- 45 ml (3 tbsp) olive oil
- 1 Spanish onion, thinly sliced
- 1 small celery stalk, thinly diced
- 1 large garlic clove, minced
- 15 ml (1 tbsp) fresh rosemary, chopped
- 60 ml (4 tbsp) fresh sage leaves, chopped
- 250 ml (1 cup) bread, crust removed, diced
- 160 ml (2/3 cup) milk
- 225 g (1/2 lb) minced pork
- 225 g (1/2 lb) minced veal
- Sea salt
- Freshly ground black pepper
- 1/2 fresh pork belly, rindless, 2 to 2.5 kg (5 lb). (Ask your butcher to cut it from the leanest part.)
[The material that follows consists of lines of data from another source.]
Definition smb2_mc_update_new_connection (client_idx server_idx : Z) (iod : option ptr) (t : table)
  : Z * table * option ptr :=
  match smb2_mc_get_nic_by_index t (client_nic_info_list t) client_idx,
        smb2_mc_get_nic_by_index t (server_nic_info_list t) server_idx with
  | Some cn, Some _ =>
      let '(t1, e) := fold_left (connect_con server_idx iod) (possible_connections (nicp t cn)) (t, None) in
      (0, fold_left (surplus_con server_idx) (session_con_list t1) t1, e)
  | _, _ => (EINVAL, t, None)
  end.

(** The loop that cleans up after a failed trial. *)
Definition fail_con (client_idx server_idx : Z) (t : table) (p : ptr) : table :=
  let mask x := Z.land x SMB2_IF_INDEX_MASK in
  let reopen := if is_state STATE_SURPLUS t p then upd_con (set_state STATE_POTENTIAL) p t else t in
  if mask (nic_index (client_nic t p)) =? mask client_idx then
    if mask (nic_index (server_nic t p)) =? mask server_idx
    then upd_con (set_state STATE_FAILED_TO_CONNECT) p t
    else reopen
  else if nic_index (server_nic t p) =? server_idx then reopen
  else t.

Definition trial_failed (p : ptr) (t : table) : table :=
  let t1 := upd_con (set_iod None) p (set_nics_state NIC_IDLE p t) in
  fold_left (fail_con (nic_index (client_nic t p)) (nic_index (server_nic t p))) (session_con_list t1) t1.

Definition smb2_mc_report_connection_trial_results (budget : nat) (status : Z) (con_entry : option ptr) (t : table)
  : Z * table :=
  match con_entry with
  | None => (EINVAL, t)
  | Some p =>
      let t0 := with_trials t (pause_trials t) (u32 (active_on_trial_connections t - 1)) in
      let '(e, t1) :=
        if negb (Z.land status SMB2_MC_TRIAL_PASSED =? 0) then
          let '(e, t1, _) := smb2_mc_update_new_connection (nic_index (client_nic t0 p))
                               (nic_index (server_nic t0 p)) None t0 in (e, t1)
        else (0, trial_failed p t0) in
      let t2 := restore_nic_states t1 in
      if e =? 0 then smb2_mc_update_con_list budget t2 else (e, t2)
  end.
End Table.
- Preheat the oven to 180°C (350°F).
- In a skillet, heat the oil over medium heat.
- Add the onion and celery and sweat for 4 to 5 minutes, making sure they do not brown, stirring from time to time.
- Add the garlic and cook for another minute.
- Add the fresh herbs.
- Turn off the heat and stir as the herbs release their flavour.
- Spread the whole mixture on a plate and leave it to cool.
- In a large bowl, soak the bread in milk.
- Mix with your fingers, making sure the diced bread is well moistened with milk.
- Add the minced meats and the cooled vegetable mix.
- Season lightly with salt and generously with pepper. Knead so the stuffing is well mixed.
- Place the pork on the countertop, belly skin side down.
- Season lightly with salt and generously with pepper.
- Roll the stuffing into the shape of a sausage and place it on the pork belly.
- Roll the pork belly around it.
- With kitchen twine first tie each end, then tie the meat crosswise at 2.5 cm (1 in.) intervals, working from each end towards the centre.
- Place the porchetta in a roasting pan with a grill.
- Prick it with a fork to allow the fat to moisten the meat while cooking.
- Serve hot with polenta and deep-fried sage leaves.
The porchetta leftovers are very tasty served cold in a sandwich with lettuce and Dijon mustard.